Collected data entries
+++++
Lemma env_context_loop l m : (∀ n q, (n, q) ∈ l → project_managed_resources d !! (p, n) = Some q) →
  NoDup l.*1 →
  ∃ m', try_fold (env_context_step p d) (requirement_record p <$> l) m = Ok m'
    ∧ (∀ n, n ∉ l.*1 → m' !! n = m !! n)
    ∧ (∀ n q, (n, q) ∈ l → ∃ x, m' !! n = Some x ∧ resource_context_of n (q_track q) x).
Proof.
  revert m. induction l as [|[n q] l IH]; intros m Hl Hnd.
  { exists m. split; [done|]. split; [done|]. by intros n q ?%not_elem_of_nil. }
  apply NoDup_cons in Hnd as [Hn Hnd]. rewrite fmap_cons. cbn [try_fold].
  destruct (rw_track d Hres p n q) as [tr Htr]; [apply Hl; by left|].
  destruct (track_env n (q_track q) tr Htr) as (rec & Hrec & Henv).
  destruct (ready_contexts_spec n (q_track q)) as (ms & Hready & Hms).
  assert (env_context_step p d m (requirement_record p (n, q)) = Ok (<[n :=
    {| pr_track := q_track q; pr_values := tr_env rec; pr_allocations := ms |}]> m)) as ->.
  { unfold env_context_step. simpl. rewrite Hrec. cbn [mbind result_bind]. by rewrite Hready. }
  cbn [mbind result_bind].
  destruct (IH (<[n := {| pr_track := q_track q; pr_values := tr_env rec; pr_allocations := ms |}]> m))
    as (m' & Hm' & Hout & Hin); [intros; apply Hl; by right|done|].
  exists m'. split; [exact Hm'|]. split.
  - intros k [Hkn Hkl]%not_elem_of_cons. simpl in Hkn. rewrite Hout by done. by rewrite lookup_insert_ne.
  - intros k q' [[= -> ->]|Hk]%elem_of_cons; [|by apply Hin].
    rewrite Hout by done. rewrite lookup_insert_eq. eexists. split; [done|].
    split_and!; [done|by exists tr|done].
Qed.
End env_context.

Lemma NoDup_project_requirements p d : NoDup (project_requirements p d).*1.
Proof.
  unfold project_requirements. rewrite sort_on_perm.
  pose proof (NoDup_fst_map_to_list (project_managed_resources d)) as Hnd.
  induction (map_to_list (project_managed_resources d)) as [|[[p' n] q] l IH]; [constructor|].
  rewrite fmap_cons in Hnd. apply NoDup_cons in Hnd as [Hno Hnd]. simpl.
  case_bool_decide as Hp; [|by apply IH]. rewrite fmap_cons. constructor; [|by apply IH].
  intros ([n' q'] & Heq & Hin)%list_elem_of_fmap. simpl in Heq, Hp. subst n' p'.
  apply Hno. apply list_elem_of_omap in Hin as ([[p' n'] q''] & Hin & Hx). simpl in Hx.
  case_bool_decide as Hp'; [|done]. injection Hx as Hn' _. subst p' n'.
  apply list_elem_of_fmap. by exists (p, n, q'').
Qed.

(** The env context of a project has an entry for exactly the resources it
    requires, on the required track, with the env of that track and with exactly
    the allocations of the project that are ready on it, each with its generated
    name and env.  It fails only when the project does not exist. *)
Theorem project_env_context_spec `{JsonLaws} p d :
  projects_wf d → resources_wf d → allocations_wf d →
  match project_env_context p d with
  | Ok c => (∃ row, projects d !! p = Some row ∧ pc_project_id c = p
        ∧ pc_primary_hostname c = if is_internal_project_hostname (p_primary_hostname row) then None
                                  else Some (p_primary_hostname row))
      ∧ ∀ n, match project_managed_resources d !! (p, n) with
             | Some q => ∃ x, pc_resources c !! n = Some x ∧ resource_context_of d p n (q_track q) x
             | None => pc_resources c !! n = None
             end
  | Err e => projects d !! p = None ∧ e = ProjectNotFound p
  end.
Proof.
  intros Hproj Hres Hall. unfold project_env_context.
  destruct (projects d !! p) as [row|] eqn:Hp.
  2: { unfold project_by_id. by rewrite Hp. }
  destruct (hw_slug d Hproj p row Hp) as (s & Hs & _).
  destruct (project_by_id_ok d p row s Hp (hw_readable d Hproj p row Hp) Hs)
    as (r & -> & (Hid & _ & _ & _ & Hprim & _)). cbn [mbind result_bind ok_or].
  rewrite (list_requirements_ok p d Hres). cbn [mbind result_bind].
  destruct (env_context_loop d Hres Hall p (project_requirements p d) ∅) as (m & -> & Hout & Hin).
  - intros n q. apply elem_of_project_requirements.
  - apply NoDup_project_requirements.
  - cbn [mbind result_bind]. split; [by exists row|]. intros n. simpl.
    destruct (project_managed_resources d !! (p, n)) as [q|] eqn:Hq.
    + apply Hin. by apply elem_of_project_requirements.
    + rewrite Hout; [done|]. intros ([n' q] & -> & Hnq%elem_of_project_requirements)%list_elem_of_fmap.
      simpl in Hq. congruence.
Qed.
+++++
▶ _Task statement_
Output, from the data above, the lines from the line with "(** The env" to the line with "the allocations of" exactly as they stand, both ends included and nothing else.

▶ _Solution to the problem_
(** The env context of a project has an entry for exactly the resources it
    requires, on the required track, with the env of that track and with exactly
    the allocations of the project that are ready on it, each with its generated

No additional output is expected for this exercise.